> Problem to solve: Among the entries below, find the line with "the source *)", then quote it and each following line up to and including the line with "(** A compiled", and nothing else.

> Dataset records:
(** A string that does not start with a delimiter is taken as it is. *)
Lemma setAnnotations_bare p tags :
  (∀ c, GoStr.at_ tags 0 = Some c → c ≠ "`"%char ∧ c ≠ GoStr.dquote) →
  setAnnotations p tags = parseContent p tags.
Proof.
  intros Hhead. unfold setAnnotations, parseContent.
  destruct (GoStr.at_ tags 0) as [c|] eqn:Hc.
  - destruct (Hhead c eq_refl) as [H1 H2].
    rewrite (bool_decide_eq_false_2 (Some c = Some "`"%char)) by congruence.
    rewrite (bool_decide_eq_false_2 (Some c = Some GoStr.dquote)) by congruence.
    by rewrite andb_false_r.
  - rewrite (bool_decide_eq_false_2 (None = Some "`"%char)) by congruence.
    rewrite (bool_decide_eq_false_2 (None = Some GoStr.dquote)) by congruence.
    by rewrite andb_false_r.
Qed.

(** The rendering of a well-formed token has no space, is not empty and
    does not start with a delimiter. *)
Lemma renderToken_no_space t :
  tokenOk t = true → hasByte " " (renderToken t) = false.
Proof.
  destruct t as [n|n v]; cbn [tokenOk renderToken].
  - intros [Hn _]%andb_true_iff. by apply nameOk_spec in Hn as (? & _).
  - intros [Hn Hv]%andb_true_iff. apply nameOk_spec in Hn as (Hs & _).
    apply negb_true_iff in Hv.
    rewrite hasByte_app, Hs. unfold quoted. cbn [hasByte orb].
    rewrite hasByte_app, Hv. by cbn.
Qed.
(** * Reconfigurable-precision synthesis: circuit, scenario and optimizer

    Shallow embedding of [axpy/circuit.py], [axpy/helper.py],
    [axpy/scenario.py] and [axpy/reconf/reconf.py].

    Conventions of the embedding.
    - Python [int] is [Z]; [str] is [string].
    - Python [float] (voltages, powers, weights, clock multipliers) is
      idealised as an exact rational [Q]: no rounding of sums and products,
      no NaN, no infinities, no signed zero.  Comparisons are [Qle_bool].
      [voltage_to_string] and [AxScenario.name], which compute nothing but
      a sign test and a rendering, are embedded a second time over the
      IEEE 754 floats of [SpecFloat] (module [Float]), special values
      included; the two embeddings agree on every float that is a number
      other than negative zero.
    - [ReconfSynthesis] is the object with lists of numbers in its list
      fields, as [read_config] leaves it for a file whose JSON values have
      the expected types.  [Reconf.init] has empty lists where [__init__]
      has [None]; what [run] does with [None] in a list field, or with
      values of another type, is not embedded.
    - A Python [dict] is an insertion-ordered association list with the
      update-in-place / append-at-end behaviour of [d[k] = v].
    - Exceptions are values of [exn]; fallible code returns [exn + A].
    - The synthesis tool behind [_call_dc] is an oracle: its answer to the
      k-th invocation, given the command of that invocation.  Its result
      line is taken to be well formed ([_parse_data] succeeds).
    - The file system is a log of events; what [os.path.exists] and
      [os.access] answer is an oracle over that log.
    - [_parse_data] and [set_csh_env] are embedded on the lines
      [f.readlines()] gives them, the file being there.  Text is ASCII;
      [float(str)], [os.path.expandvars] and what [os.environ] accepts are
      oracles.
    - [AxScenario.duplicate] is embedded over objects whose [accuracy] and
      [vdd] hold an [int] or a [float], as Python lets them. *)

From Stdlib Require Import ZArith QArith Qround Qabs Bool String Ascii List Lia.
From Stdlib Require Import DecimalString Lqa Sorted Permutation.
From Stdlib Require Import DecimalPos DecimalZ.
From Stdlib Require Import Qpower SpecFloat.
Import ListNotations.
(** X14. Saving replaces: once [--ffmpeg] has saved a path, saving
    another one succeeds as well, and the configuration file then holds
    the text for the second path alone, with the permissions it had; every
    other path is as it was before the first save. *)
Theorem configure_ffmpeg_overwrites env p1 p2 fs fs1 t1 :
  let file := (get_convid_config_dir_file env).2 in
  configure_ffmpeg env false (Some p1) fs = (Stop (CtxExit 0), fs1, t1) ->
  p2 ≠ [] ->
  exists fs2 mode,
    configure_ffmpeg env false (Some p2) fs1
    = (Stop (CtxExit 0), fs2, [EvOpenWrite file None; EvWrite file (config_text p2)])
    /\ fs1 !! file = Some (File mode (config_text p1))
    /\ fs2 !! file = Some (File mode (config_text p2))
    /\ forall q, q ≠ file -> fs2 !! q = fs !! q.
Proof.
  intros file H1 Hp2.
  assert (Hp1 : p1 ≠ []) by by apply configure_ffmpeg_saved in H1 as [? _].
  rewrite (configure_ffmpeg_run env p1 fs Hp1) in H1. fold file in H1.
  assert (exists mode, p_write mode = true /\ fs1 = <[file := File mode (config_text p1)]> fs)
    as (mode & Hw & ->).
  { destruct (fs !! file) as [[mode c|]|].
    - destruct (p_write mode) eqn:Hw; [|done]. exists mode. by injection H1 as <- _.
    - done.
    - destruct (Os.parent_error env fs file); [done|].
      exists Os.new_file_mode. by injection H1 as <- _. }
  rewrite (configure_ffmpeg_run env p2 _ Hp2). fold file.
  rewrite lookup_insert_eq, Hw. eexists _, mode. split; [done|]. split; [done|].
  split; [by rewrite lookup_insert_eq|].
  intros q Hq. by rewrite !lookup_insert_ne.
Qed.

Lemma configure_ffmpeg_overwrites_witness :
  exists fs2 mode,
    configure_ffmpeg Demo.env false (Some (u "/usr/bin/ffmpeg"))
      (configure_ffmpeg Demo.env false (Some (u "/opt/ffmpeg")) Demo.with_config_dir).1.2
    = (Stop (CtxExit 0), fs2,
       [EvOpenWrite (get_convid_config_dir_file Demo.env).2 None;
        EvWrite (get_convid_config_dir_file Demo.env).2 (config_text (u "/usr/bin/ffmpeg"))])
    /\ (configure_ffmpeg Demo.env false (Some (u "/opt/ffmpeg")) Demo.with_config_dir).1.2
         !! (get_convid_config_dir_file Demo.env).2
       = Some (File mode (config_text (u "/opt/ffmpeg")))
    /\ fs2 !! (get_convid_config_dir_file Demo.env).2
       = Some (File mode (config_text (u "/usr/bin/ffmpeg")))
    /\ forall q, q ≠ (get_convid_config_dir_file Demo.env).2 ->
                 fs2 !! q = Demo.with_config_dir !! q.
Proof.
  apply (configure_ffmpeg_overwrites Demo.env (u "/opt/ffmpeg") (u "/usr/bin/ffmpeg")
           Demo.with_config_dir _
           (configure_ffmpeg Demo.env false (Some (u "/opt/ffmpeg")) Demo.with_config_dir).2).
  - apply outcome_eq. vm_compute. reflexivity.
  - discriminate.
Defined.


Lemma hex_digit_printable d : (d < 16)%N -> printable (hex_digit d) = true.
Proof.
  unfold printable, hex_digit. intros. destruct (N.ltb_spec d 10); bool_cases; lia.
Qed.

Lemma hex4_printable n : forallb printable (hex4 n) = true.
Proof.
  unfold hex4. cbn [forallb].
  rewrite !hex_digit_printable; [done|apply N.mod_lt; lia..].
Qed.

Lemma u_escape_printable n : forallb printable (u_escape n) = true.
Proof. unfold u_escape. rewrite forallb_app, hex4_printable. done. Qed.

Lemma escape_char_printable c : forallb printable (escape_char c) = true.
Proof.
  unfold escape_char.
  repeat match goal with
         | |- forallb _ (if ?b then _ else _) = _ => destruct b eqn:?; [try done|]
         end.
  - cbn. unfold printable. by rewrite andb_true_r.
  - apply u_escape_printable.
  - cbn zeta. by rewrite forallb_app, !u_escape_printable.
Qed.

Lemma escaped_printable s : forallb printable (concat (map escape_char s)) = true.
Proof.
  induction s as [|c s IH]; [done|]. cbn. by rewrite forallb_app, escape_char_printable.
Qed.

(** X15. The configuration is saved as printable ASCII, whatever the
    code points of the executable path: after a successful [--ffmpeg], every
    character of the configuration file lies between the space and the
    tilde. *)
Theorem saved_configuration_is_ascii env p fs fs' t :
  configure_ffmpeg env false (Some p) fs = (Stop (CtxExit 0), fs', t) ->
  exists mode text,
    fs' !! (get_convid_config_dir_file env).2 = Some (File mode text)
    /\ forallb printable text = true.
Proof.
  intros (_ & _ & _ & mode & Hf & _)%configure_ffmpeg_saved.
  exists mode, (config_text p). split; [done|].
  unfold config_text. cbn [app u map list_ascii_of_string forallb].
  rewrite forallb_app, escaped_printable. done.
Qed.

Lemma saved_configuration_is_ascii_witness :
  exists mode text,
    (configure_ffmpeg Demo.env false (Some [233; 128512]%N) Demo.with_config_dir).1.2
      !! (get_convid_config_dir_file Demo.env).2 = Some (File mode text)
    /\ forallb printable text = true.
Proof.
  apply (saved_configuration_is_ascii Demo.env [233; 128512]%N Demo.with_config_dir _
           (configure_ffmpeg Demo.env false (Some [233; 128512]%N) Demo.with_config_dir).2).
  apply outcome_eq. vm_compute. reflexivity.
Defined.

(** ** A configuration that cannot be used *)

Lemma prepared_unique env video ext answer fs pre pre' :
  prepared env video ext answer fs pre -> prepared env video ext answer fs pre' -> pre = pre'.
Proof. by intros [? ? | ? ? ?] [? ? | ? ? ?]. Qed.
Lemma C9_witness :
  (numeric_report example_metrics = true ->
   exists res, _pandas example_kwargs example_metrics = Ok res) /\
  (forall e, _pandas example_kwargs example_metrics = Raise e -> e = TypeError) /\
  (forall res, _pandas example_kwargs example_metrics = Ok res ->
     keys res = keys (requested_columns_of example_kwargs example_metrics) /\
     forall col stats,
       get col (requested_columns_of example_kwargs example_metrics) = Some stats ->
       (inb col (profile_numeric_columns example_metrics) = false ->
        get col res = Some (ColMsg "Column is Non-Numeric")) /\
       (inb col (profile_numeric_columns example_metrics) = true ->
        inb col (keys (profile_schema (profile_diff example_metrics))) = false ->
        get col res = Some (ColMsg "Column requested was not found.")) /\
       (inb col (profile_numeric_columns example_metrics) = true ->
        inb col (keys (profile_schema (profile_diff example_metrics))) = true ->
        exists inner,
          get col res = Some (ColStats inner) /\
          keys inner = keys (requested_stats_of example_kwargs stats) /\
          forall stat,
            In stat (keys (requested_stats_of example_kwargs stats)) ->
            get stat (col_data_stats_of example_metrics col) = None ->
            get stat inner =
            Some (StatMsg "Statistic requested was not found."))).
Proof.
  apply (C9_markers_and_evaluation_continues example_kwargs example_metrics).
  reflexivity.
Defined.

End ProfilerFacts.

(* ================================================================== *)
(** * Properties of the datasource, data asset and batch object model *)

Section InterfacesFacts.
Import Interfaces.

(** ** Lists as heaps *)

Lemma nth_error_list_set_eq {A : Type} (l : list A) (i : nat) (x y : A) :
  nth_error l i = Some y -> nth_error (list_set i x l) i = Some x.
Proof.
  revert i. induction l as [|z l IH]; intros [|i]; simpl; try discriminate.
  - reflexivity.
  - apply IH.
Qed.

Lemma nth_error_list_set_neq {A : Type} (l : list A) (i j : nat) (x : A) :
  i <> j -> nth_error (list_set i x l) j = nth_error l j.
Proof.
  revert i j. induction l as [|z l IH]; intros [|i] [|j] Hne; simpl;
    try reflexivity; try congruence.
  apply IH. congruence.
Qed.
(** * CMake_deb_packages_CI: release selection, verification and safe extraction

    A shallow embedding of [getLatestVersionAndURLWithGitHubAPI.py] and of the
    fetch / verify / unpack part of [BuildDeb.py], with the properties of the
    pipeline stated and proved over it.

    Conventions.
    - Python exceptions are values of [exn]; a computation that may raise
      returns [result A].
    - Python [dict] and [set] are stdpp's [gmap] and [gset].
    - [str] is [string]; [str.lower] and [str.upper] act on the ASCII letters,
      which is all that hexadecimal digests and fingerprints contain.
    - [datetime] values (already parsed, timezone aware) are instants in [Z].
    - The outside world (HTTP responses, the GnuPG keyring and verifier, the
      downloaded file's digest, the file system) is passed in explicitly. *)

From Stdlib Require Import ZArith Ascii String Lia.
From stdpp Require Import base option list gmap sets strings pretty.

Local Open Scope Z_scope.

(** ** Python exceptions and results *)

Inductive exn : Type :=
| Exception (msg : string)            (* [raise Exception(msg)] in the source *)
| ValueError_relative_to (child parent : string)
                                      (* [PurePath.relative_to]: the two paths *)
| ValueError (msg : string)
| IndexError (msg : string)
| KeyError (key : string)
| AttributeError (msg : string)
| csv_Error (msg : string)
| OSError (msg : string)
| GPGMEError (msg : string).

Inductive result (A : Type) : Type :=
| Ok (a : A)
| Raise (e : exn).
Arguments Ok {A} a.
Arguments Raise {A} e.

(** Sequencing: the first exception raised ends the computation. The
    instances give [result] stdpp's monad notation [x ← r; k]. *)
#[export] Instance result_ret : MRet result := λ A a, Ok a.
#[export] Instance result_bind : MBind result := λ A B k r,
  match r with
  | Ok a => k a
  | Raise e => Raise e
  end.

(** [for x in l: acc = body(acc, x)] where the body may raise. *)
Fixpoint for_each {A S} (body : S → A → result S) (l : list A) (s : S) : result S :=
  match l with
  | [] => Ok s
  | x :: l' => s' ← body s x ; for_each body l' s'
  end.

(** * getLatestVersionAndURLWithGitHubAPI.py *)

Module GitHubAPI.

(** A compiled [re] pattern, seen through [match]: [None] when the string does
    not match, otherwise the captured groups 1, 2, ... *)
Abbreviation Pattern := (string → option (list string)) (only parsing).

Definition datetime : Type := Z.

(** Python compares tuples lexicographically: the first position where the
    two differ decides. *)
Definition tuple_lt (a b : datetime * datetime) : bool :=
  if a.1 =? b.1 then a.2 <? b.2 else a.1 <? b.1.
Definition tuple_gt (a b : datetime * datetime) : bool :=
  if a.1 =? b.1 then a.2 >? b.2 else a.1 >? b.1.
Definition tuple_eq (a b : datetime * datetime) : bool :=
  (a.1 =? b.1) && (a.2 =? b.2).

(** [class ComparableDownloadTarget]: subclasses provide [cmpTuple]. *)
Class ComparableDownloadTarget (T : Type) := { cmpTuple : T → datetime * datetime }.

Definition __lt__ `{ComparableDownloadTarget T} (self other : T) : bool :=
  tuple_lt (cmpTuple self) (cmpTuple other).
Definition __gt__ `{ComparableDownloadTarget T} (self other : T) : bool :=
  tuple_gt (cmpTuple self) (cmpTuple other).
Definition __eq__ `{ComparableDownloadTarget T} (self other : T) : bool :=
  tuple_eq (cmpTuple self) (cmpTuple other).

Record DownloadTargetFile : Type := mkDownloadTargetFile {
  file_role : option string;
  file_created : datetime;
  file_modified : datetime;
  file_uri : string }.

#[export] Instance DownloadTargetFile_cmp : ComparableDownloadTarget DownloadTargetFile :=
  {| cmpTuple self := (file_created self, file_modified self) |}.
(** * LeapMotionControl: hand pose to Stewart-platform actuator commands

    A shallow embedding of [LeapMotionControl/LeapMotionControl.py] and the
    properties of its three parts:

    - [assemble_serial_output], the wire format [<v0,...,v5>];
    - the inverse kinematics computed inside [LeapListener.on_frame]
      (the 4x4 transform and the six actuator lengths);
    - the frame pacing and the serial write with its timeout recovery.

    Python floats are idealised as real numbers ([R]); the frame counter is a
    Python [int], modelled as [Z].  Printing, the serial port and the
    exceptions of [serial] are modelled by a small monad over the listener
    object that logs every effect in a trace. *)

From Stdlib Require Import Reals Lra Lia RNsatz ZArith QArith Bool List String Ascii.
From Stdlib Require Import DecimalString DecimalZ DecimalPos.
Import ListNotations.

Local Open Scope string_scope.
Local Open Scope Z_scope.
Local Open Scope R_scope.

(* ================================================================== *)
(** * Output formatting: [assemble_serial_output] *)
(* ================================================================== *)

(** Python's [int(x)] is a conversion every number type provides; the
    formatter is written once for any such type. *)
Class Number (A : Type) := int : A -> Z.

(** [int] of a float truncates toward zero.  On the reals: the floor for a
    non-negative value, the ceiling for a negative one. *)
#[export] Instance Number_R : Number R :=
  fun r => if Rle_dec 0 r then Int_part r else (- Int_part (- r))%Z.

(** The same conversion on rationals, where it computes ([Z.quot] rounds
    toward zero).  Every finite float is such a rational. *)
#[export] Instance Number_Q : Number Q :=
  fun q => Z.quot (Qnum q) (Zpos (Qden q)).

(** [str(n)] for an integer [n]: decimal digits, a leading [-] when negative. *)
Definition str (n : Z) : string := NilZero.string_of_int (Z.to_int n).

(** [sep.join(parts)]. *)
Definition join (sep : string) (parts : list string) : string :=
  String.concat sep parts.

(** [''.join(('<', ','.join([str(int(l)) for l in actuators]), '>'))] *)
Definition assemble_serial_output {A : Type} `{Number A}
    (actuators : list A) : string :=
  join "" ["<"; join "," (map (fun l => str (int l)) actuators); ">"].

(* ================================================================== *)
(** * The part of numpy the script uses *)
(* ================================================================== *)

(** An [np.matrix] is always two-dimensional: a list of rows. *)
Definition matrix := list (list R).

Module np.

Definition ncols (m : matrix) : nat := List.length (hd [] m).

(** [m.T] *)
Definition T (m : matrix) : matrix :=
  map (fun j => map (fun r => nth j r 0) m) (seq 0 (ncols m)).

Fixpoint zip_with {A B C : Type} (f : A -> B -> C)
    (u : list A) (v : list B) : list C :=
  match u, v with
  | a :: u', b :: v' => f a b :: zip_with f u' v'
  | _, _ => []
  end.

Definition sum (u : list R) : R := fold_right Rplus 0 u.

Definition dot (u v : list R) : R := sum (zip_with Rmult u v).

(** [a * b] on matrices is the matrix product. *)
Definition mul (a b : matrix) : matrix :=
  map (fun r => map (fun c => dot r c) (T b)) a.

(** [a + b] and [a - b], entry by entry (the script only combines
    matrices of equal shape). *)
Definition add (a b : matrix) : matrix := zip_with (zip_with Rplus) a b.
Definition sub (a b : matrix) : matrix := zip_with (zip_with Rminus) a b.

(** [m[i]] on a matrix is the 1 x k matrix holding row [i]. *)
Definition row (m : matrix) (i : nat) : matrix := [nth i m []].

(** [m[:n,:]] *)
Definition rows_upto (n : nat) (m : matrix) : matrix := firstn n m.

(** [np.linalg.norm(m)] of a matrix, without further arguments, is the
    Frobenius norm: the square root of the sum of the squared entries. *)
Definition norm (m : matrix) : R :=
  sqrt (sum (map (fun a => a * a) (List.concat m))).

End np.

(* ================================================================== *)
(** * Constants of the script *)
(* ================================================================== *)

(** [NO_SERIAL] and [FRAME_RATE] are the two switches of the script; the
    listener is stated for any value of them and [script] is the pair the
    source fixes. *)
Record Config := {
  NO_SERIAL : bool;
  FRAME_RATE : Z
}.

Definition script : Config := {| NO_SERIAL := false; FRAME_RATE := 10 |}.

Definition SERIAL_PORT : string := "COM3".
Definition BAUD_RATE : Z := 115200.

Definition NUM_ACTUATORS : nat := 6.
Definition HOME_POSITION_HEIGHT : R := 319.0.
Definition MIN_ACTUATOR_LEN : R := 335.0.

Definition BASE_POS : matrix :=
  [ [-246.34;   86.42; 0];
    [-198.16;  170.38; 0];
    [ 198.16;  170.38; 0];
    [ 246.34;   86.42; 0];
    [  48.48; -256.80; 0];
    [ -48.48; -256.80; 0] ].

Definition END_EFF_POS : matrix :=
  [ [-225.6;   -73.26; 0; 1.0];
    [ -49.35;  232.01; 0; 1.0];
    [  49.35;  232.01; 0; 1.0];
    [ 225.60;  -73.26; 0; 1.0];
    [ 176.25; -158.75; 0; 1.0];
    [-176.25; -158.75; 0; 1.0] ].

(* ================================================================== *)
(** * What the tracking SDK hands to the listener *)
(* ================================================================== *)

(** A [Leap.Vector]: three coordinates, and the angles the SDK derives
    from them, read by the script as attributes. *)
Record Vector := {
  x : R; y : R; z : R;
  pitch : R; yaw : R; roll : R
}.

Record Hand := {
  is_valid : bool;
  palm_position : Vector;
  direction : Vector;
  palm_normal : Vector
}.

(** A [Leap.HandList]: its members, and the member the SDK reports as
    [rightmost] (an invalid hand when the list is empty). *)
Record HandList := {
  members : list Hand;
  rightmost : Hand
}.

Definition len (hs : HandList) : Z := Z.of_nat (List.length (members hs)).

Record Frame := { hands : HandList }.

(* ================================================================== *)
(** * Inverse kinematics (lines 90-106 of [on_frame]) *)
(* ================================================================== *)

(** The 4x4 affine transform matrix built from the three angles. *)
Definition transform_matrix (pitch yaw roll : R) : matrix :=
  [ [ cos yaw * cos pitch;
      cos pitch * sin yaw;
      - sin pitch;
      0 ];
    [ cos yaw * sin pitch * sin roll - sin yaw * cos roll;
      cos yaw * cos roll + sin roll * sin yaw * sin pitch;
      cos pitch * sin roll;
      0 ];
    [ cos yaw * sin pitch * cos roll + sin yaw * sin roll;
      - cos yaw * sin roll + cos roll * sin yaw * sin pitch;
      cos pitch * cos roll;
      0 ];
    [ 0; 0; 0; 1 ] ].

> Solution to this exercise:
| Exception (msg : string)            (* [raise Exception(msg)] in the source *)
| ValueError_relative_to (child parent : string)
                                      (* [PurePath.relative_to]: the two paths *)
| ValueError (msg : string)
| IndexError (msg : string)
| KeyError (key : string)
| AttributeError (msg : string)
| csv_Error (msg : string)
| OSError (msg : string)
| GPGMEError (msg : string).

Inductive result (A : Type) : Type :=
| Ok (a : A)
| Raise (e : exn).
Arguments Ok {A} a.
Arguments Raise {A} e.

(** Sequencing: the first exception raised ends the computation. The
    instances give [result] stdpp's monad notation [x ← r; k]. *)
#[export] Instance result_ret : MRet result := λ A a, Ok a.
#[export] Instance result_bind : MBind result := λ A B k r,
  match r with
  | Ok a => k a
  | Raise e => Raise e
  end.

(** [for x in l: acc = body(acc, x)] where the body may raise. *)
Fixpoint for_each {A S} (body : S → A → result S) (l : list A) (s : S) : result S :=
  match l with
  | [] => Ok s
  | x :: l' => s' ← body s x ; for_each body l' s'
  end.

(** * getLatestVersionAndURLWithGitHubAPI.py *)

Module GitHubAPI.

(** A compiled [re] pattern, seen through [match]: [None] when the string does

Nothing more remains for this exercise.